RECORDED INFORMATION:
Definition test_determine_rootdir_with_options_file : M W Error unit :=
  let namespace := "test_namespace"%string in
  let! dir := tempdir in
  let rootdir := path_join dir "runwasi" in
  let opts := MkOptions (Some rootdir) in
  let! json := mlift (options_to_json opts) in
  let! _ := fs_write (path_join dir "options.json") json in
  let! root := determine_rootdir file_open read_options (default_config dir namespace) "runtime" in
  mlift (assert_eq root (path_join rootdir namespace)).

Definition test_determine_rootdir_without_options_file : M W Error unit :=
  let! dir := tempdir in
  let namespace := "test_namespace"%string in
  let! root := determine_rootdir file_open read_options (default_config dir namespace) "runtime" in
  let! _ := mlift (assert (starts_with "/" root)) in
  mlift (assert_eq root (path_join "/run/containerd/runtime" namespace)).

(** The tests pass when a temporary directory starts empty and what is written
    to a file is read from it. *)
Lemma rootdir_tests_pass w :
  (forall w, exists dir w1 e w2, tempdir w = (Ok dir, w1) /\
     file_open (path_join dir "options.json") w1 = (Err (MkIoError NotFound e), w2)) ->
  (forall opts, exists json, options_to_json opts = Ok json /\ forall p w, exists w1 f w2 w3,
     fs_write p json w = (Ok tt, w1) /\ file_open p w1 = (Ok f, w2) /\ read_options f w2 = (Ok opts, w3)) ->
  (test_determine_rootdir_with_options_file w).1 = Ok tt /\
  (test_determine_rootdir_without_options_file w).1 = Ok tt.
Proof.
  intros Htmp Hfs. destruct (Htmp w) as (dir & w1 & e & w2 & Hdir & Hnone).
  unfold test_determine_rootdir_with_options_file, test_determine_rootdir_without_options_file,
    determine_rootdir, mbind, mlift, mtry, mmap_err, mret. rewrite Hdir. cbn [bundle default_config].
  split; [|by rewrite Hnone].
  destruct (Hfs (MkOptions (Some (path_join dir "runwasi")))) as (json & -> & Hw).
  destruct (Hw (path_join dir "options.json") w1) as (w3 & f & w4 & w5 & -> & -> & Hr). simpl. rewrite Hr. simpl.
  unfold assert_eq, assert. by rewrite bool_decide_eq_true_2.
Qed.
End rootdir.

(** ** [sync.rs] *)

Section sync.
Context {N K : Type} `{!Notify N K}.
Abbreviation St := (cell Z N).

(** [unwrap], and an assertion between steps *)
Definition expect_ok {E E' A} (p : async St E A) : async St E' A :=
  let* r := atry p in
  match r with Ok a => aret a | _ => apanic end.
(* ===== verification/ServiceTests.v ===== *)
(** * ServiceTests: [crates/containerd-shimkit/src/sandbox/shim/local/tests.rs]

    The tests of the task service of [Local.v], with the stub of an engine that
    they use.  A test is the first future of a pool; the others are the futures
    it spawns and the workers that report exits, so it runs under any scheduler. *)

From S2P Require Import Prelude Async Ambient RustStr Errors TaskState Waitable InstanceData Events Hooks Local.

(** ** The stub *)

(** The exit cells of the stubs, the clock and the pid of the process *)
Class StubWorld (W N : Type) := {
  stub_cells : W -> list (cell (Z * DateTime) N);
  set_stub_cells : list (cell (Z * DateTime) N) -> W -> W;
  utc_now : W -> DateTime;
  own_pid : Z;
}.

Section stub.
Context {W N K : Type} `{!Notify N K} `{!StubWorld W N}.

(** [struct InstanceStub]: the place of its [exit_code] *)
Record InstanceStub := MkStub { exit_code : nat }.

Definition on_exit {E A} (self : InstanceStub) (p : async (cell (Z * DateTime) N) E A) : async W E A :=
  zoom (fun w => stub_cells w !! exit_code self)
    (fun c w => set_stub_cells (<[exit_code self := c]> (stub_cells w)) w) p.

Definition stub_new (_ : string) (_ : InstanceConfig) : async W Error InstanceStub :=
  atomic (fun w => let l := stub_cells w in (MkStub (length l), set_stub_cells (l ++ [Waitable.new]) w)).

Definition stub_start (_ : InstanceStub) : async W Error Z := aret own_pid.

Definition stub_kill (self : InstanceStub) (_ : Z) : async W Error unit :=
  let* now := atomic (fun w => (utc_now w, w)) in
  let* _ := atry (on_exit self (Waitable.set (1%Z, now))) in
  aret tt.

Definition stub_delete (_ : InstanceStub) : async W Error unit := aret tt.

(** [wait] of a cell does not fail. *)
Definition stub_wait (self : InstanceStub) : async W Empty_set (Z * DateTime) :=
  let* r := atry (on_exit self Waitable.wait) in
  match r with Ok v => aret v | _ => apanic end.

#[export] Instance stub_instance : Instance W InstanceStub := {
  inst_new := stub_new;
  inst_start := stub_start;
  inst_kill := stub_kill;
  inst_delete := stub_delete;
  inst_wait := stub_wait;
}.
End stub.

(** [EventSender] for the sender of an unbounded channel, by what it holds *)
#[export] Instance channel_sender : EventSender (list Event) unit := fun _ event sent => sent ++ [event].

(** ** The tests *)

(** [oci_spec]'s [Spec] and [std::fs] *)
Class BundleFs (W Spec : Type) := {
  spec_default : Spec;
  set_annotations : gmap string string -> Spec -> Spec;
  mkdir : string -> M W string unit;
  save_config : string -> Spec -> M W string unit;
}.

(** A task that waits for the exit of a container, and its channel: what it was
    spawned for and what it has sent *)
Record Waiter := MkWaiter { waits_for : string; answer : option (outcome Error WaitResponse) }.

Section tests.
Context {W X E N K Spec Child HookStatus : Type}.
Context `{!EventSender X E} `{!Notify N K} `{!StubWorld W N} `{!Host W Spec Child HookStatus} `{!BundleFs W Spec}.

(** The sender of the events and the order of the polls and the timer of [with_timeout] *)
Context (etx : E) (order : list bool) (timer : Shared W X InstanceStub N * list Waiter -> option (Shared W X InstanceStub N * list Waiter)).

Abbreviation St := (Shared W X InstanceStub N * list Waiter)%type.

(** [local] in a test, which runs on the thread [me] *)
Definition local : Local E := Local.new etx "test_namespace" "/test/address".

Definition serve {A} (p : async (Shared W X InstanceStub N) Error A) : async St Error A :=
  zoom (fun s => Some s.1) (fun x s => (x, s.2)) p.

Definition on_fs {A} (m : M W string A) : async St Error A := serve (on_host (mmap_err E_Any m)).

(** [LocalWithDestructor], when it is dropped *)
Fixpoint drop_instances (me : nat) (ls : list nat) : async (Shared W X InstanceStub N) Error unit :=
  match ls with
  | [] => aret tt
  | l :: ls' =>
      let* _ := atry (E' := Error) (on_data l (InstanceData.kill me 9)) in
      let* _ := atry (E' := Error) (on_data l (InstanceData.delete me)) in
      drop_instances me ls'
  end.

Definition drop_local (me : nat) : async (Shared W X InstanceStub N) Error unit :=
  let* ls := atomic (fun s => ((map_to_list (instances s)).*2, s)) in drop_instances me ls.

(** The annotations that the specification had are only walked by a lazy
    iterator that nothing runs: they are lost. *)
Definition with_cri_sandbox (spec : option Spec) (id : string) : Spec :=
  set_annotations {["io.kubernetes.cri.sandbox-id" := id]} (default spec_default spec).

Definition create_bundle (dir : string) (spec : option Spec) : async St Error unit :=
  on_fs (let! _ := mkdir (path_join dir "rootfs") in
         save_config (path_join dir "config.json") (default spec_default spec)).

(** Requests with the defaults of [protobuf] *)
Definition create_request (id dir : string) : CreateTaskRequest :=
  MkCreate id dir [] false EmptyString EmptyString EmptyString EmptyString EmptyString None.
Definition request (id : string) : TaskRequest := MkTask id EmptyString.

Definition status_is (me : nat) (id : string) (st : Status) : async St Error unit :=
  let* s := serve (task_state me (request id)) in
  match st_status s, st with
  | CREATED, CREATED | RUNNING, RUNNING | STOPPED, STOPPED => aret tt
  | _, _ => apanic
  end.

(** [unwrap_err], and the error that is expected *)
Definition fails_with {A} (p : async St Error A) (expected : Error -> bool) : async St Error unit :=
  let* r := atry p in
  match r with
  | Err e => if expected e then aret tt else athrow e
  | _ => apanic
  end.

Definition is_not_found (e : Error) : bool := match e with E_NotFound _ => true | _ => false end.
Definition is_already_exists (e : Error) : bool := match e with E_AlreadyExists _ => true | _ => false end.

Definition is_gone (me : nat) (id : string) : async St Error unit :=
  fails_with (serve (task_state me (request id))) is_not_found.

(** [tokio::spawn] of a wait: its channel *)
Definition spawn_wait (id : string) : async St Error nat :=
  atomic (fun s => (length s.2, (s.1, s.2 ++ [MkWaiter id None]))).

(** The spawned future *)
Definition waiter (k : nat) : async St Error unit :=
  let* id := await (fun s => (fun x => (waits_for x, s)) <$> s.2 !! k) in
  let* resp := atry (serve (task_wait (S k) (request id))) in
  atomic (fun s => (tt, (s.1, alter (fun x => MkWaiter (waits_for x) (Some resp)) k s.2))).

Definition sent (k : nat) (s : St) : option (outcome Error WaitResponse) :=
  match s.2 !! k with Some x => answer x | None => None end.

(** [try_recv().unwrap_err()] *)
Definition nothing_yet (k : nat) : async St Error unit :=
  let* o := atomic (fun s => (sent k s, s)) in
  match o with None => aret tt | Some _ => apanic end.

(** [recv().with_timeout(..).await.flatten().unwrap()?] *)
Definition answered (k : nat) : async St Error unit :=
  let* o := with_timeout order timer (await (fun s => (fun a => (a, s)) <$> sent k s)) in
  match o with
  | Some r => let* _ := Done r in aret tt
  | None => apanic
  end.

Definition test_delete_after_create (dir : string) : async St Error unit :=
  let id := "test-delete-after-create"%string in
  let* made := atry (create_bundle dir None) in
  let* _ := (match made with Ok _ => aret tt | _ => apanic end) in
  adefer (
    let* _ := serve (task_create local (create_request id dir)) in
    let* _ := serve (task_delete local 0 (request id)) in
    aret tt) (serve (drop_local 0)).

(** From the create to the start of a container *)
Definition brought_up (id dir : string) : async St Error unit :=
  let* _ := serve (task_create local (create_request id dir)) in
  let* _ := status_is 0 id CREATED in
  let* _ := serve (get_instance id) in
  let* _ := serve (task_start local 0 (request id)) in
  status_is 0 id RUNNING.

(** From the kill to the delete of a container *)
Definition taken_down (id : string) (k : nat) : async St Error unit :=
  let* _ := serve (task_kill 0 (MkKill id EmptyString 9)) in
  let* _ := answered k in
  let* _ := status_is 0 id STOPPED in
  let* _ := serve (task_delete local 0 (request id)) in
  is_gone 0 id.

Definition test_cri_task (dir dir2 : string) : async St Error unit :=
  adefer (
    let sandbox_id := "test-cri-task"%string in
    let* _ := create_bundle dir (Some (with_cri_sandbox None sandbox_id)) in
    let* _ := brought_up "testbase" dir in
    let* base := spawn_wait "testbase" in
    let* _ := nothing_yet base in
    let* _ := create_bundle dir2 (Some (with_cri_sandbox None sandbox_id)) in
    let* _ := brought_up "testinstance" dir2 in
    let* _ := serve (task_stats "testinstance") in
    let* inst := spawn_wait "testinstance" in
    let* _ := nothing_yet inst in
    let* _ := taken_down "testinstance" inst in
    let* _ := nothing_yet base in
    let* _ := status_is 0 "testbase" RUNNING in
    taken_down "testbase" base) (serve (drop_local 0)).

Definition test_task_lifecycle (dir : string) : async St Error unit :=
  adefer (
    let* _ := create_bundle dir None in
    let* _ := is_gone 0 "test" in
    let* _ := serve (task_create local (create_request "test" dir)) in
    let* _ := fails_with (serve (task_create local (create_request "test" dir))) is_already_exists in
    let* _ := status_is 0 "test" CREATED in
    let* _ := serve (task_start local 0 (request "test")) in
    let* _ := status_is 0 "test" RUNNING in
    let* rx := spawn_wait "test" in
    let* _ := nothing_yet rx in
    let* _ := serve (task_stats "test") in
    taken_down "test" rx) (serve (drop_local 0)).

(** A test with [n] waits, and as many workers for the exits that are reported *)
Definition test_pool (test : async St Error unit) (n : nat) : list (async St Error unit) :=
  test :: (waiter <$> seq 0 n) ++ ((fun i => serve (worker local (S (n + i)))) <$> seq 0 n).
End tests.

(** ** The options of the runtime *)

(** The [Options] message of [prost], its encoding, and what the service reads
    of it *)
Record OptionsMessage := MkOptionsMessage { msg_type_url : string; config_path : string; config_body : string }.

Section runtime_options.
Context (encode_to_vec : OptionsMessage -> list Byte.byte).
Context (decode : list Byte.byte -> outcome string string) (toml : string -> outcome string Config).

Definition cgroup_is (options : option Any) (b : bool) : outcome string unit :=
  match get_from_options decode toml options with
  | Ok config => if Bool.eqb (systemd_cgroup config) b then Ok tt else Panic
  | _ => Panic
  end.

Definition test_default_runtime_options : outcome string unit := cgroup_is None false.

Definition test_custom_runtime_options : outcome string unit :=
  let options := MkOptionsMessage "runtimeoptions.v1.Options" EmptyString
                   ("SystemdCgroup = true" +:+ str_of_char newline) in
  cgroup_is (Some (MkAny (msg_type_url options) (encode_to_vec options))) true.

(** They pass when a message is decoded to what was encoded, and TOML has its
    meaning. *)
Lemma runtime_options_tests_pass :
  (forall o, decode (encode_to_vec o) = Ok (config_body o)) ->
  toml ("SystemdCgroup = true" +:+ str_of_char newline) = Ok (MkConfig true) ->
  test_default_runtime_options = Ok tt /\ test_custom_runtime_options = Ok tt.
Proof.
  intros Hdec Htoml. split; [done|]. unfold test_custom_runtime_options, cgroup_is, get_from_options.
  cbn [type_url any_value msg_type_url]. rewrite decide_True by done. rewrite Hdec. cbn [obind config_body].
  by rewrite Htoml.
Qed.
End runtime_options.

(** ** On a host in memory

    Its files are the specifications by their paths, each a table of
    annotations; its clock stands still. *)

Record StubMachine := MkStubMachine {
  machine_cells : list (cell (Z * DateTime) nat);
  machine_dirs : list string;
  machine_specs : gmap string (gmap string string);
}.

#[export] Instance machine_stub_world : StubWorld StubMachine nat := {
  stub_cells := machine_cells;
  set_stub_cells l m := MkStubMachine l (machine_dirs m) (machine_specs m);
  utc_now _ := MkDateTime 1700000000 0;
  own_pid := 7%Z;
}.

#[export] Instance machine_bundle_fs : BundleFs StubMachine (gmap string string) := {
  spec_default := ∅;
  set_annotations a _ := a;
  mkdir p m := if decide (p ∈ machine_dirs m) then (Err "exists"%string, m)
               else (Ok tt, MkStubMachine (machine_cells m) (p :: machine_dirs m) (machine_specs m));
  save_config p s m := (Ok tt, MkStubMachine (machine_cells m) (machine_dirs m) (<[p := s]> (machine_specs m)));
}.

#[export] Instance machine_host : Host StubMachine (gmap string string) unit unit := {
  decode_options _ := Ok EmptyString;
  toml_from_str _ := Ok (MkConfig true);
  spec_load p m := (ok_or (machine_specs m !! p) "no such file"%string, m);
  canonicalize_rootfs _ := mret;
  spec_root _ := Some "rootfs"%string;
  spec_hooks _ := None;
  create_dir_all _ := mret tt;
  mount_rootfs _ _ _ _ := mret tt;
  hook_spawn _ := mret tt;
  hook_write_all _ _ := mret tt;
  hook_kill _ := mret tt;
  hook_wait _ := mret tt;
  process_id := 7%Z;
  collect_metrics _ := mret (MkAny "metrics" []);
}.

Definition TestState : Type := Shared StubMachine (list Event) InstanceStub nat * list Waiter.

Definition stub_start_state : TestState :=
  (initial Waitable.new (MkStubMachine [] [] ∅) [], []).

Definition patient : list bool := replicate 300 true.

Definition machine_tests : list (async TestState Error unit * nat) :=
  [ (test_delete_after_create tt "/tmp/a", 0);
    (test_cri_task tt patient (fun _ => None) "/tmp/a" "/tmp/b", 2);
    (test_task_lifecycle tt patient (fun _ => None) "/tmp/a", 1) ].

Definition test_passes (schedule : list nat) (t : async TestState Error unit * nat) : bool :=
  match head (run_schedule schedule (test_pool tt t.1 t.2) stub_start_state).1 with
  | Some (Done (Ok _)) => true
  | _ => false
  end.

(** One step of each in turn, the test last; the others ahead of the test *)
Definition schedules : list (list nat) :=
  [ concat (replicate 250 [4; 3; 2; 1; 0]);
    concat (replicate 250 ([1; 2; 3; 4; 1; 2; 3; 4] ++ [0])) ].

Example service_tests_pass_here :
  forallb (fun sch => forallb (test_passes sch) machine_tests) schedules = true.
Proof. vm_compute. reflexivity. Qed.

(** They do not pass under every scheduler: with the test ahead of the others by
    ten steps it asks for the state of a task that was waited for while the
    worker has the lock of that state, and is told that the task is running. *)
Fact cri_task_may_fail :
  head (run_schedule (concat (replicate 100 (replicate 10 0 ++ [1; 2; 3; 4])))
          (test_pool tt (test_cri_task tt patient (fun _ => None) "/tmp/a" "/tmp/b") 2) stub_start_state).1 =
  Some (Done Panic).
Proof. vm_compute. reflexivity. Qed.
Lemma serving_mux w c addr :
  configured w = Some c ->
  In (EvListenAndServe addr) (trace (snd (run w))) ->
  mux (snd (run w)) = mux_of c /\
  WebPath c <> EmptyString /\ WebPath c <> "/".
Proof.
  intros Hc Hin. apply in_split in Hin as (tr1 & tr2 & Htr).
  destruct (listening_runs w tr1 addr tr2 Htr)
    as (c' & Hc' & _ & _ & Hne & Hnr & _ & _ & _ & Hmux & _).
  rewrite Hc in Hc'. injection Hc' as <-. auto.
Qed.

Lemma append_assoc s t u : (s +:+ t) +:+ u = s +:+ (t +:+ u).
Proof.
  induction s as [|a s IH]; [reflexivity|].
  change (String a ((s +:+ t) +:+ u) = String a (s +:+ (t +:+ u))).
  rewrite IH. reflexivity.
Qed.

Lemma landing_writes c r :
  landing c http.NewResponseWriter r =
    {| http.status := Some http.StatusOK;
       http.location := None;
       http.written :=
         ("<html>" +:+ LF +:+ TAB +:+ TAB +:+ TAB +:+
          "<head><title>DigitalOcean Exporter</title></head>" +:+ LF +:+
          TAB +:+ TAB +:+ TAB +:+ "<body>" +:+ LF +:+
          TAB +:+ TAB +:+ TAB +:+ "<h1>DigitalOcean Exporter</h1>" +:+ LF +:+
          TAB +:+ TAB +:+ TAB +:+ "<p>")
         +:+ ("<a href=" +:+ DQUOTE +:+ WebPath c +:+ DQUOTE
                +:+ ">Metrics</a>")
         +:+ ("</p>" +:+ LF +:+ TAB +:+ TAB +:+ TAB +:+ "</body>" +:+ LF +:+
              TAB +:+ TAB +:+ TAB +:+ "</html>") |}.
Proof.
  unfold landing, http.Write, http.NewResponseWriter.
  cbn [http.status http.location http.written default].
  f_equal. rewrite !append_assoc. reflexivity.
Qed.

(** C8, as stated, fails: with WEB_PATH=/ the scrape handler already
    occupies the pattern [/], the registration of the landing page
    panics, and the run never gets to [ListenAndServe]; no request for
    [/] is ever answered. *)
Lemma root_scrape_path_never_serves :
  (exists c,
     configured world_root_scrape_path = Some c /\
     DigitalOceanToken c <> EmptyString /\
     WebPath c = "/") /\
  fst (run world_root_scrape_path)
    = inr (Panicked (PanicString "http: multiple registrations for /")) /\
  existsb is_listen (trace (snd (run world_root_scrape_path))) = false.
Proof.
  split; [eexists; split; [reflexivity|]; split; [discriminate|reflexivity]|].
  rewrite run_unfold. split; reflexivity.
Qed.

(** C8, amended. When the scrape path begins with a slash and the run has
    got to [ListenAndServe] (which rules out the scrape path [/]), a
    request for [/] is answered by the landing handler with status 200,
    and what it writes contains the anchor whose [href], between double
    quotes, is the configured scrape path byte for byte. *)
Theorem landing_page_links_to_scrape_path :
  forall (w : World) (c : Config) (addr host : string),
    configured w = Some c ->
    In (EvListenAndServe addr) (trace (snd (run w))) ->
    HasPrefix (WebPath c) "/" = true ->
    exists rw,
      http.ServeHTTP (mux (snd (run w))) http.NewResponseWriter
        {| http.Host := host; http.Path := "/" |} = Some rw /\
      http.status rw = Some 200 /\
      (exists pre post,
         http.written rw
           = pre +:+ ("<a href=" +:+ DQUOTE +:+ WebPath c +:+ DQUOTE
                        +:+ ">Metrics</a>") +:+ post) /\
      WebPath c <> "/".
Proof.
  intros w c addr host Hc Hin Hroot.
  destruct (serving_mux w c addr Hc Hin) as (-> & Hne & Hnr).
  exists (landing c http.NewResponseWriter
            {| http.Host := host; http.Path := "/" |}).
  split; [|split; [reflexivity|split; [|exact Hnr]]].
  - unfold http.ServeHTTP, http.Handler_.
    cbn [http.Path http.Host String.eqb Ascii.eqb Bool.eqb].
    change (http.cleanPath "/") with "/".
    assert (Hsr : http.shouldRedirect (mux_of c) host "/" = false).
    { unfold http.shouldRedirect. cbn [existsb]. rewrite mux_lookup.
      cbn [String.eqb Ascii.eqb Bool.eqb].
      rewrite bool_decide_eq_true_2 by eauto. reflexivity. }
    rewrite Hsr. cbn [String.eqb Ascii.eqb Bool.eqb negb].
    assert (Hh : http.hosts (mux_of c) = false).
    { unfold mux_of. cbn [http.hosts]. rewrite Hroot. reflexivity. }
    unfold http.handler, http.match_. rewrite Hh, mux_lookup. reflexivity.
  - rewrite landing_writes. cbn [http.written]. eauto.
Qed.
Lemma PubSubTs_failed_update_falls_to_creation_witness :
  let existing := StreamConfig.mk (Some "S") 100 [Some "a"] 1 in
  let desired := StreamConfig.mk None 200 [Some "b"] 0 in
  let patched := StreamConfig.mk (Some "S") 200 [Some "a"; Some "b"] 1 in
  let nats :=
    mkNats unit
      (fun c b =>
         match c return Res (reply c) * unit with
         | StreamsInfo _ => (Return (Some (StreamInfo.mk existing)), b)
         | StreamsUpdate _ _ => (Throw (NatsError (Some 10059)), b)
         | c' => respond (fixed_broker None None None) c' b
         end)
      (fun _ => None) (fun b => ("_INBOX.1", b)) in
  let w := mkWorld tt ∅ [] in
  broker_calls (trace (PubSubTsService.addOrUpdateStream nats "S" desired w).2)
  = [] ++
    [StreamsInfo "S"; StreamsUpdate "S" patched;
     StreamsAdd (StreamConfig.mk (Some "S") 200 [Some "b"] 0)]
  /\ broker_calls (trace (addOrUpdateStream nats "S" desired w).2)
     = [] ++ [StreamsInfo "S"; StreamsUpdate "S" patched].
Proof.
  intros existing desired patched nats w.
  exact (PubSubTs_failed_update_falls_to_creation nats "S" desired
           (StreamInfo.mk existing) w tt tt eq_refl eq_refl eq_refl).
Defined.

(** [updateConsumer] of [pubSub.ts] reconciles [ack_wait] and nothing else:
    on a reported consumer it makes no stream-info call, and the one update
    it can send, when the desired [ack_wait] is positive and differs, is
    the reported configuration with the desired [ack_wait]; the replica
    count of the table entry plays no part. *)
Theorem PubSubTs_updateConsumer_reconciles_ack_wait_only {B} (nats : Nats B)
  (streamName consumerName : string) (desired : NatsConsumerConfig.t)
  (info : ConsumerInfo.t) (w : World B) (b1 : B) :
  respond nats (ConsumersInfo streamName consumerName) (broker w)
  = (Return (Some info), b1) ->
  let reported := ConsumerInfo.config info in
  broker_calls
    (trace (PubSubTsService.updateConsumer nats streamName consumerName
                                           (Some desired) w).2)
  = broker_calls (trace w) ++
    ConsumersInfo streamName consumerName ::
    if (NatsConsumerConfig.ack_wait desired >? 0)
       && negb (ConsumerConfig.ack_wait reported
                =? NatsConsumerConfig.ack_wait desired)
    then [ConsumersUpdate streamName consumerName
            (ConsumerConfig.set_ack_wait
               (NatsConsumerConfig.ack_wait desired) reported)]
    else [].
Proof.
  intros Hinfo reported. subst reported.
  unfold PubSubTsService.updateConsumer, try_catch, bind, call, ret, throw,
    logger_info, logger_error, record.
  rewrite Hinfo. cbn.
  destruct (_ && _); cbn.
  - destruct (respond nats (ConsumersUpdate _ _ _) b1)
      as [[[]|[[code|]| |m]] b2]; cbn; try destruct (code =? 10014); cbn;
      calls_of_trace; reflexivity.
  - calls_of_trace. reflexivity.
Qed.

Lemma PubSubTs_updateConsumer_reconciles_ack_wait_only_witness :
  let reported :=
    ConsumerConfig.mk "C" "_INBOX.0" "C" 60 1 "T" "Q" AckExplicit DeliverLast in
  let stream := StreamConfig.mk (Some "S") 200 [Some "T"] 3 in
  broker_calls
    (trace (PubSubTsService.updateConsumer
              (fixed_broker (Some stream) (Some reported) (Some "c1"))
              "S" "C" (Some (NatsConsumerConfig.mk 30 3)) (mkWorld tt ∅ [])).2)
  = [] ++
    [ConsumersInfo "S" "C";
     ConsumersUpdate "S" "C"
       (ConsumerConfig.mk "C" "_INBOX.0" "C" 30 1 "T" "Q"
                          AckExplicit DeliverLast)].
Proof.
  intros reported stream.
  exact (PubSubTs_updateConsumer_reconciles_ack_wait_only
           (fixed_broker (Some stream) (Some reported) (Some "c1"))
           "S" "C" (NatsConsumerConfig.mk 30 3) (ConsumerInfo.mk reported)
           (mkWorld tt ∅ []) tt eq_refl).
Defined.

(** ** The SES handler *)

Lemma not_set_insert (map : gmap string bool) (key key' : string) :
  SesHandler.not_set (<[key := true]> map) key'
  = if decide (key = key') then false else SesHandler.not_set map key'.
Proof.
  unfold SesHandler.not_set. rewrite lookup_insert.
  destruct (decide (key = key')); reflexivity.
Qed.

Lemma configKey_inj (p q : SesHandler.Provider.t) :
  SesHandler.Provider.dest p = SesHandler.Provider.dest q ->
  SesHandler.configKey p = SesHandler.configKey q ->
  SesHandler.Provider.configId p = SesHandler.Provider.configId q.
Proof.
  unfold SesHandler.configKey. intros -> Heq.
  apply (inj (String.app _)) in Heq.
  apply (inj (String.app _)) in Heq.
  apply (inj pretty) in Heq. exact Heq.
Qed.

Section Dispatch.

Context {R : Type}.

(** The body of the [forEach] of [getDefaultConfig]. *)
Let choose (p : SesHandler.Provider.t) : M (SesHandler.World R) unit :=
  if String.eqb (SesHandler.Provider.dest p) "ses"
  then
    let userId := SesHandler.Provider.configId p in
    do fresh <- SesHandler.configsMap_not_set (SesHandler.configKey p);
    if fresh
    then
      do _ <- SesHandler.processNotification userId p;
      SesHandler.configsMap_set (SesHandler.configKey p) true
    else ret tt
  else ret tt.

(** A provider the loop has to notify: it is for SES and its key is not
    set in the map. *)
Let due (map : gmap string bool) (p : SesHandler.Provider.t) : Prop :=
  SesHandler.Provider.dest p = "ses"
  /\ SesHandler.not_set map (SesHandler.configKey p) = true.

YOUR GOAL: Word for word, restate the lines of the data above that fall between the line holding "let* resp := atry" and the line holding "(** [recv().with_timeout(..).await.flatten().unwrap()?] *)", inclusive, and no other lines.

TASK RESPONSE:
  let* resp := atry (serve (task_wait (S k) (request id))) in
  atomic (fun s => (tt, (s.1, alter (fun x => MkWaiter (waits_for x) (Some resp)) k s.2))).

Definition sent (k : nat) (s : St) : option (outcome Error WaitResponse) :=
  match s.2 !! k with Some x => answer x | None => None end.

(** [try_recv().unwrap_err()] *)
Definition nothing_yet (k : nat) : async St Error unit :=
  let* o := atomic (fun s => (sent k s, s)) in
  match o with None => aret tt | Some _ => apanic end.

(** [recv().with_timeout(..).await.flatten().unwrap()?] *)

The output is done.